Source records
________________________

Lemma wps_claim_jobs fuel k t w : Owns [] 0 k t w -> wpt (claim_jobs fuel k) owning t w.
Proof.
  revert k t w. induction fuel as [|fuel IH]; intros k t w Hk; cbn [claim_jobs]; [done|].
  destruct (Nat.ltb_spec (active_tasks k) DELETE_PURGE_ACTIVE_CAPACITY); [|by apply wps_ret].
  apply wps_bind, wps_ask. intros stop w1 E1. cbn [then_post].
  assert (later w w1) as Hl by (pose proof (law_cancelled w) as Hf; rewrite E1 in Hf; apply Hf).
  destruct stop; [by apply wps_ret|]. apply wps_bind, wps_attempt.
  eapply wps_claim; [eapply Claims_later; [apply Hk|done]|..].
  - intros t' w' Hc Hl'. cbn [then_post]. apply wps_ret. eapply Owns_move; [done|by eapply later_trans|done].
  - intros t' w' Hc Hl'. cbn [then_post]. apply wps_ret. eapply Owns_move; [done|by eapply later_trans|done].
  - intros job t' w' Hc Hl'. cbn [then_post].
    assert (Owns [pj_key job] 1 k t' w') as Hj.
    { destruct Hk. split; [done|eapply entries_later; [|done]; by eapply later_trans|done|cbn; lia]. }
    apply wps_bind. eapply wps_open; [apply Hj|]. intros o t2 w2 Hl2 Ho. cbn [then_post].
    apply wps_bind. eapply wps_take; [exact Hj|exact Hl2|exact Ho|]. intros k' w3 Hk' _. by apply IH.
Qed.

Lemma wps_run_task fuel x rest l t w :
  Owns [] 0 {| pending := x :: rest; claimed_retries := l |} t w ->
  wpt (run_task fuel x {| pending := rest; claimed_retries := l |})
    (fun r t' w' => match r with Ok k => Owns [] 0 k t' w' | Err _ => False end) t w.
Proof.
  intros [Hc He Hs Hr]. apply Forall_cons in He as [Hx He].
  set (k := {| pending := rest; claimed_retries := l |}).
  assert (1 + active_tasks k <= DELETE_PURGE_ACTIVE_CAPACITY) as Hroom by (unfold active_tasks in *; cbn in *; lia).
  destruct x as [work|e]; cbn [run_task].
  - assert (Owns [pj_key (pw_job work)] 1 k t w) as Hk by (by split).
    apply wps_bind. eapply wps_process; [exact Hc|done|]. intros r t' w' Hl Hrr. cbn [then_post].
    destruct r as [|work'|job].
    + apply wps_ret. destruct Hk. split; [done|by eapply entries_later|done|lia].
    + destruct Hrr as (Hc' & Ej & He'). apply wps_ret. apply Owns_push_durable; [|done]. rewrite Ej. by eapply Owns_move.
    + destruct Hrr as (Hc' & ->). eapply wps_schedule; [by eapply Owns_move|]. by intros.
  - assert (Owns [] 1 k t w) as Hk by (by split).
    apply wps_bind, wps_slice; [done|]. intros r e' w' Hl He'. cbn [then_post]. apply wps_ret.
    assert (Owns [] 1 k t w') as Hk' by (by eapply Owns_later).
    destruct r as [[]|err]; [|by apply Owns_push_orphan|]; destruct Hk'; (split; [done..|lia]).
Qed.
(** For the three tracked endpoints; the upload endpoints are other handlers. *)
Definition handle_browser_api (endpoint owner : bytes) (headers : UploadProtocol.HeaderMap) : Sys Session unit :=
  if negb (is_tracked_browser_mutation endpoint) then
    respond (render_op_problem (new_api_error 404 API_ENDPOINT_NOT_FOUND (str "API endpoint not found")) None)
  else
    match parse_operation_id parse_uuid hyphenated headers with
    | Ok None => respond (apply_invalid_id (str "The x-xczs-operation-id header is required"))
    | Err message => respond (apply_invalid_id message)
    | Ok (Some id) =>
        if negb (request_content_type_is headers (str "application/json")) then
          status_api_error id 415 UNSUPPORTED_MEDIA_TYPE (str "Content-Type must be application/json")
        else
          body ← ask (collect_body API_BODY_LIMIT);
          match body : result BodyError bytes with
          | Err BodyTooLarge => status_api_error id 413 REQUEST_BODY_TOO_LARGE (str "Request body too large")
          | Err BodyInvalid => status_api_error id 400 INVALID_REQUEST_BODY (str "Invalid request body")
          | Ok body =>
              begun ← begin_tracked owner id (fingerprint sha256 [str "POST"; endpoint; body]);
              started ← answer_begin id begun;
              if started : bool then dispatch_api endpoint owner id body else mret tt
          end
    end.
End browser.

________________________

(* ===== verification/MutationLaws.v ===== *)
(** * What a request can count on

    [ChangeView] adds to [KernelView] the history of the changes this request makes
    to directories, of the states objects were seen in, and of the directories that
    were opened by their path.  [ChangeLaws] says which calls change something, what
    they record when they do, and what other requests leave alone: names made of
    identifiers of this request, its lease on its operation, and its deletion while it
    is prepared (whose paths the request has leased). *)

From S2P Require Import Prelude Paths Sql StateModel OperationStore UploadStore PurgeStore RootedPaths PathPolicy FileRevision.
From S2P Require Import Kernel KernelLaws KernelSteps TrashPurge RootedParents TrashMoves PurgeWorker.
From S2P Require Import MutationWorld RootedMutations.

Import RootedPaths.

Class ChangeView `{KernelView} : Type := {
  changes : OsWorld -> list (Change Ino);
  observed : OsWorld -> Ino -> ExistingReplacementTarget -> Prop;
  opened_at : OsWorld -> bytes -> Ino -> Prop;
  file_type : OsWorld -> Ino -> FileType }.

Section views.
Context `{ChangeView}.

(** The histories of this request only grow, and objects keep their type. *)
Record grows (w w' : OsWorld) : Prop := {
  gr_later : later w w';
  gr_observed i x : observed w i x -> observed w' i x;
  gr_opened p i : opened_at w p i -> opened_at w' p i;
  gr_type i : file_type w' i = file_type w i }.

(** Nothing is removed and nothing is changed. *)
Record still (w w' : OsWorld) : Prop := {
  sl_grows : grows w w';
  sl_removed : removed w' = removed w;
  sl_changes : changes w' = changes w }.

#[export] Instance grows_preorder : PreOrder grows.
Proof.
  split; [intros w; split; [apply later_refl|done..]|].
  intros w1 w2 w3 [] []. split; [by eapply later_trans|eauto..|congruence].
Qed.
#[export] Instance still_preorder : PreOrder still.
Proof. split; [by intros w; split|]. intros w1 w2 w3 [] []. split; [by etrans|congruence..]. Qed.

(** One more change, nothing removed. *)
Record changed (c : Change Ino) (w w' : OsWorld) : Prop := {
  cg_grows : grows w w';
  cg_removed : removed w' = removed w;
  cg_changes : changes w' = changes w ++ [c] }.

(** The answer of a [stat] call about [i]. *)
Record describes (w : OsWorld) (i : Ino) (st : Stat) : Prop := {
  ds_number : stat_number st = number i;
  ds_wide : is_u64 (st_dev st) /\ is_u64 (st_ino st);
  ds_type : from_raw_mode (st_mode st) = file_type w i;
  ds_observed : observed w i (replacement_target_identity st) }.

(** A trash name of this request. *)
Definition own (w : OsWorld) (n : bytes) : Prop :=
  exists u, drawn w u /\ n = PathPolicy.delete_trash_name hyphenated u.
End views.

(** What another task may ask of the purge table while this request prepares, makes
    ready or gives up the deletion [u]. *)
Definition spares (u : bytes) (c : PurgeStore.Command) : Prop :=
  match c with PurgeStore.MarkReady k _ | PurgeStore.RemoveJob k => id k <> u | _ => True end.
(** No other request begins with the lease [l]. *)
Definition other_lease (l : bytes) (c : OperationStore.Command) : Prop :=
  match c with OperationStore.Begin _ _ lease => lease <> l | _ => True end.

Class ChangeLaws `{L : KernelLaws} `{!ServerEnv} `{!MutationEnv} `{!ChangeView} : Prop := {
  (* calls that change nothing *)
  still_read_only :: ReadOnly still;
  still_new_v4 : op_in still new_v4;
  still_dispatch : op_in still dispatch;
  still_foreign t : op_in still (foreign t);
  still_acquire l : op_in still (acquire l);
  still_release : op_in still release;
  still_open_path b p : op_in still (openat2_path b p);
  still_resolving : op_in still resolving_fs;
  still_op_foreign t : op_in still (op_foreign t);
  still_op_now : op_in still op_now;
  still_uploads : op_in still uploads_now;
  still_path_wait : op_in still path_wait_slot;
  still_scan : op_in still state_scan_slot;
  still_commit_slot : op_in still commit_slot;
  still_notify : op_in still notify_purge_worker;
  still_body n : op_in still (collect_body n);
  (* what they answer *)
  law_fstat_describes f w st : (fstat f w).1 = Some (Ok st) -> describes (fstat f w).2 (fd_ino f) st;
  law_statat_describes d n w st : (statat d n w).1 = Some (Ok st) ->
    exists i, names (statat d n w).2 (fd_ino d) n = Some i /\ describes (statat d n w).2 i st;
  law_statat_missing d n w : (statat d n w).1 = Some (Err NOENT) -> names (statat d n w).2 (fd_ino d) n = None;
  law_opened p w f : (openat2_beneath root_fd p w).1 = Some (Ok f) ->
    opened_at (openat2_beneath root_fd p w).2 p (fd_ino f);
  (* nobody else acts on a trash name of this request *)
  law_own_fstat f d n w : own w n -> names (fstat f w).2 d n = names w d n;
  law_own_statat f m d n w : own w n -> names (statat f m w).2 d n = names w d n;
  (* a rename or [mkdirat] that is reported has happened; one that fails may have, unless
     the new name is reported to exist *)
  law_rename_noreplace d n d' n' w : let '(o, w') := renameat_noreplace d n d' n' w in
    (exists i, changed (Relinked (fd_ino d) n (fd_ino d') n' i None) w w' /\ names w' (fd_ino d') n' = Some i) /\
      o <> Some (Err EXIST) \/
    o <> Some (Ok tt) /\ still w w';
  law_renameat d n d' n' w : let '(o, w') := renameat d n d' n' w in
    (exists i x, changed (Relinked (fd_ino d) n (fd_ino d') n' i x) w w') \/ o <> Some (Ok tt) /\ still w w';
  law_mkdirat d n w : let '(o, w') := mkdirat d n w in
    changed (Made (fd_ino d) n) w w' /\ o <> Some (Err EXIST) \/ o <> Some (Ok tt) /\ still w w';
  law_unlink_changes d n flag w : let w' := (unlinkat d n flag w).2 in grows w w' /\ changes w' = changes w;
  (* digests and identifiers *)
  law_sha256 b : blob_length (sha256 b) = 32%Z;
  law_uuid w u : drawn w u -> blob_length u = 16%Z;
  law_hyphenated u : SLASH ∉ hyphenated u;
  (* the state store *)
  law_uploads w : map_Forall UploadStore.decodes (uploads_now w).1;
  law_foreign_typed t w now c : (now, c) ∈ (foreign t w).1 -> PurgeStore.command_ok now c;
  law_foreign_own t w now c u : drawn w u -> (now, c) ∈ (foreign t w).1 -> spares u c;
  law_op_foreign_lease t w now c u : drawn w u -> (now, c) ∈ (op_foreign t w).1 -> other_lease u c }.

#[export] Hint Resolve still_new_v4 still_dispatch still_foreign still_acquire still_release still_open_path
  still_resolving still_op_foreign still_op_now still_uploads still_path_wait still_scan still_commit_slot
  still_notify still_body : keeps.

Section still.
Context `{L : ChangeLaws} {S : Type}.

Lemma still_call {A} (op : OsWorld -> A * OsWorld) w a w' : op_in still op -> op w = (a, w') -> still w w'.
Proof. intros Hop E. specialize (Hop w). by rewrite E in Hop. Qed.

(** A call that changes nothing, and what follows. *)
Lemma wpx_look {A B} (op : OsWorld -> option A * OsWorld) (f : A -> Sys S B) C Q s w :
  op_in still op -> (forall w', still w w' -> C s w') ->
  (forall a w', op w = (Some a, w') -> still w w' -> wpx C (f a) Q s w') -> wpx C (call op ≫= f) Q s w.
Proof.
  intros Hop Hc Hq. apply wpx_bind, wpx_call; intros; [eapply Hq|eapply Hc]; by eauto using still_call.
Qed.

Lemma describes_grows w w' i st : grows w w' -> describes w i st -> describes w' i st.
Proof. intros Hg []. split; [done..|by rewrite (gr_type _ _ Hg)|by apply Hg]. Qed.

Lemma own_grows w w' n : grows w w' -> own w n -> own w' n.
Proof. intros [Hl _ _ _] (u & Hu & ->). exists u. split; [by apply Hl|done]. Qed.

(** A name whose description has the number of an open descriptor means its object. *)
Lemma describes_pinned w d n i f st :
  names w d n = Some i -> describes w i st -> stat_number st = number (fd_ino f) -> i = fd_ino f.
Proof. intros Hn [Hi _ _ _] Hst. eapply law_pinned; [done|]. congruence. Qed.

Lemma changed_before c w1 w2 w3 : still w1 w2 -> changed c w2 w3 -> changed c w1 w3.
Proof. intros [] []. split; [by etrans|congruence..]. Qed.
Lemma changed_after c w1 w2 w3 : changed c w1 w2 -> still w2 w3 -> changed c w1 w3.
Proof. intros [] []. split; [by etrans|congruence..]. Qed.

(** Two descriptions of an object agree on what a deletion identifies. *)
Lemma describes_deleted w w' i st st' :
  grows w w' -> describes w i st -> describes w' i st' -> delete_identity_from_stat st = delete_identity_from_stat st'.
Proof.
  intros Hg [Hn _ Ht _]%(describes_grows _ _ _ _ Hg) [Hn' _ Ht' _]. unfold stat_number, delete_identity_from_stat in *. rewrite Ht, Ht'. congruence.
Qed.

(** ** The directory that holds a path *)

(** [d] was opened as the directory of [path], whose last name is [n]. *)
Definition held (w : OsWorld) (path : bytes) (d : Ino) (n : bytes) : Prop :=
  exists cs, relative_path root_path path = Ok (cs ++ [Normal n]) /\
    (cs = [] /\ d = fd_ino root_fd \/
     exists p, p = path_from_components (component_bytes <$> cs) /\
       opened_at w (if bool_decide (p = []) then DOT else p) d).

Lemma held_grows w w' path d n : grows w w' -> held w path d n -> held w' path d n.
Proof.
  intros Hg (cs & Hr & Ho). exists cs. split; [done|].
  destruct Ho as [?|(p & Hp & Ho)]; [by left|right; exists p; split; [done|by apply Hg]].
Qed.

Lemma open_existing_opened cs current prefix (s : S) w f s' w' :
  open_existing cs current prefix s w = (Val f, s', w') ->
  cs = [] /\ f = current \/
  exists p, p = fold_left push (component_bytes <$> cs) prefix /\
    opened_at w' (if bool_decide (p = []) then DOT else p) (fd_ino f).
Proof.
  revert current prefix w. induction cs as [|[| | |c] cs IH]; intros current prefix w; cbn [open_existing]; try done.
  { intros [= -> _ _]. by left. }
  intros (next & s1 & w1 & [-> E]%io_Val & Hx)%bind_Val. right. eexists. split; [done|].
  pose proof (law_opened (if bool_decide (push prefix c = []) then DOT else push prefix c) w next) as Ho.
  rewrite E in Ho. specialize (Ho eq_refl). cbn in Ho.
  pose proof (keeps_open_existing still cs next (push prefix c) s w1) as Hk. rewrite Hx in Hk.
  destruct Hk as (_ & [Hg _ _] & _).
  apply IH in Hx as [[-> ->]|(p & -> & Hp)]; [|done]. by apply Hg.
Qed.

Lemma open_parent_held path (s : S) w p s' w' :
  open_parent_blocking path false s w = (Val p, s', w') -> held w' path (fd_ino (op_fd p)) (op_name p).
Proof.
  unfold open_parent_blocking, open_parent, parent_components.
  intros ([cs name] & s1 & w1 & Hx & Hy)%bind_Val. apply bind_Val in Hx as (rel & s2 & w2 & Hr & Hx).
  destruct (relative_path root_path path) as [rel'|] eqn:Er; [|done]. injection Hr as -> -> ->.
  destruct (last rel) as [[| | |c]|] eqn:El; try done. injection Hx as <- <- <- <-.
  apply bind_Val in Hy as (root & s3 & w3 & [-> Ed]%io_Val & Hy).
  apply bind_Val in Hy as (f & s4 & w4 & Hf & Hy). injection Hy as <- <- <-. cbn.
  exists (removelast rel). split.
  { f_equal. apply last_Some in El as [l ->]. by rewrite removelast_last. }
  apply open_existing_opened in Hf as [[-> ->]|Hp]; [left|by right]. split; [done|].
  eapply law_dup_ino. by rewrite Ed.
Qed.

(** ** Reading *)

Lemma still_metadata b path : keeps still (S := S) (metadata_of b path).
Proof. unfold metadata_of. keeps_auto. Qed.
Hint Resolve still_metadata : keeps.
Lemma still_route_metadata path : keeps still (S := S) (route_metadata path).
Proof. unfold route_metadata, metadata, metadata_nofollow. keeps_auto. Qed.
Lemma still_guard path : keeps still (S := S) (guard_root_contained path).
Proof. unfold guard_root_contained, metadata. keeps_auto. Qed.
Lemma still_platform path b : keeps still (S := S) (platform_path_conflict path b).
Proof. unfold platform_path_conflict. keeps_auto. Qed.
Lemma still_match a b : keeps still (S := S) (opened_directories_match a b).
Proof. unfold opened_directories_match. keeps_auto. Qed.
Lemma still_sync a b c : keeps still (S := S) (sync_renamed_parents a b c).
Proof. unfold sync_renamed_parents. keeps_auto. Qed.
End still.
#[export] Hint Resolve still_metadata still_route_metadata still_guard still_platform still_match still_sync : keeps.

________________________

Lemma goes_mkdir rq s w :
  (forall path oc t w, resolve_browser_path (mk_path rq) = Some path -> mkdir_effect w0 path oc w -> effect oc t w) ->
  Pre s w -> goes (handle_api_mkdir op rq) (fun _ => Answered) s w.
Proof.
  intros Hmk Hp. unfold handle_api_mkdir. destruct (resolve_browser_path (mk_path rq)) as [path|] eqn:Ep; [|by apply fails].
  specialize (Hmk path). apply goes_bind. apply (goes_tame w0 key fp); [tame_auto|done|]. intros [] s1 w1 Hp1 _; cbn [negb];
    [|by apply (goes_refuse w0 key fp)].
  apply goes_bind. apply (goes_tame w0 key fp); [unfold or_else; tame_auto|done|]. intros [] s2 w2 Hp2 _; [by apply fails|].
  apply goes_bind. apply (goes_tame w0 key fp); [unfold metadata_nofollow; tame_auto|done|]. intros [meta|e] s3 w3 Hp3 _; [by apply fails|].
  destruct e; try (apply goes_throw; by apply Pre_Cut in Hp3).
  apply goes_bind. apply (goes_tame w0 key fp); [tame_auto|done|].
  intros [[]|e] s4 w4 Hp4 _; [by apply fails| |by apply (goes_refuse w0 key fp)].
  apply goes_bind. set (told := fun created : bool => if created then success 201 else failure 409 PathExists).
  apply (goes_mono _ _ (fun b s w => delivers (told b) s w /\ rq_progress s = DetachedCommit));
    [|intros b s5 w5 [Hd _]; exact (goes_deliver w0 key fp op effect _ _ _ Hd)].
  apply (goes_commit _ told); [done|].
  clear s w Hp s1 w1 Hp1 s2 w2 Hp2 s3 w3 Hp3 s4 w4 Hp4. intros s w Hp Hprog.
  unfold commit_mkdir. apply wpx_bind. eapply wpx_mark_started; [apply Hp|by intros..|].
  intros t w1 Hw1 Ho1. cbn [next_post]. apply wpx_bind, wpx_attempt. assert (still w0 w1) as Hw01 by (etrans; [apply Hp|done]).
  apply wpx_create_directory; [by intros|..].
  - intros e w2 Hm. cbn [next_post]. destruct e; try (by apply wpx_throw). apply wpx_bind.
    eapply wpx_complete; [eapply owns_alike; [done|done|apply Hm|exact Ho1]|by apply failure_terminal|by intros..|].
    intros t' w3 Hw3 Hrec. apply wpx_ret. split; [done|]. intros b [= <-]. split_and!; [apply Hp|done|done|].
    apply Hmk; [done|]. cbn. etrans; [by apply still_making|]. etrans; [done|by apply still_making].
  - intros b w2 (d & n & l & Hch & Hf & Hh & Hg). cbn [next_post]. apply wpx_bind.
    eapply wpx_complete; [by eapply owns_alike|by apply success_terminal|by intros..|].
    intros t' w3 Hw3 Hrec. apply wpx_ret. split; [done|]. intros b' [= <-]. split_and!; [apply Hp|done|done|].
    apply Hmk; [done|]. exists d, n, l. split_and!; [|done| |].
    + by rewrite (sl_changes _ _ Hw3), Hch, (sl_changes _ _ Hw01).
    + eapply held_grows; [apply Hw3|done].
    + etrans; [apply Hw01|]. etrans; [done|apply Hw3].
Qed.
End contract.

________________________

→ TASK
Print, from the entries above, the line with "Lemma wps_claim_jobs fuel", the line with "[done|by eapply entries_later|done|lia]." and all lines between them, exactly and with nothing else.

→ WRITTEN RESPONSE
Lemma wps_claim_jobs fuel k t w : Owns [] 0 k t w -> wpt (claim_jobs fuel k) owning t w.
Proof.
  revert k t w. induction fuel as [|fuel IH]; intros k t w Hk; cbn [claim_jobs]; [done|].
  destruct (Nat.ltb_spec (active_tasks k) DELETE_PURGE_ACTIVE_CAPACITY); [|by apply wps_ret].
  apply wps_bind, wps_ask. intros stop w1 E1. cbn [then_post].
  assert (later w w1) as Hl by (pose proof (law_cancelled w) as Hf; rewrite E1 in Hf; apply Hf).
  destruct stop; [by apply wps_ret|]. apply wps_bind, wps_attempt.
  eapply wps_claim; [eapply Claims_later; [apply Hk|done]|..].
  - intros t' w' Hc Hl'. cbn [then_post]. apply wps_ret. eapply Owns_move; [done|by eapply later_trans|done].
  - intros t' w' Hc Hl'. cbn [then_post]. apply wps_ret. eapply Owns_move; [done|by eapply later_trans|done].
  - intros job t' w' Hc Hl'. cbn [then_post].
    assert (Owns [pj_key job] 1 k t' w') as Hj.
    { destruct Hk. split; [done|eapply entries_later; [|done]; by eapply later_trans|done|cbn; lia]. }
    apply wps_bind. eapply wps_open; [apply Hj|]. intros o t2 w2 Hl2 Ho. cbn [then_post].
    apply wps_bind. eapply wps_take; [exact Hj|exact Hl2|exact Ho|]. intros k' w3 Hk' _. by apply IH.
Qed.

Lemma wps_run_task fuel x rest l t w :
  Owns [] 0 {| pending := x :: rest; claimed_retries := l |} t w ->
  wpt (run_task fuel x {| pending := rest; claimed_retries := l |})
    (fun r t' w' => match r with Ok k => Owns [] 0 k t' w' | Err _ => False end) t w.
Proof.
  intros [Hc He Hs Hr]. apply Forall_cons in He as [Hx He].
  set (k := {| pending := rest; claimed_retries := l |}).
  assert (1 + active_tasks k <= DELETE_PURGE_ACTIVE_CAPACITY) as Hroom by (unfold active_tasks in *; cbn in *; lia).
  destruct x as [work|e]; cbn [run_task].
  - assert (Owns [pj_key (pw_job work)] 1 k t w) as Hk by (by split).
    apply wps_bind. eapply wps_process; [exact Hc|done|]. intros r t' w' Hl Hrr. cbn [then_post].
    destruct r as [|work'|job].
    + apply wps_ret. destruct Hk. split; [done|by eapply entries_later|done|lia].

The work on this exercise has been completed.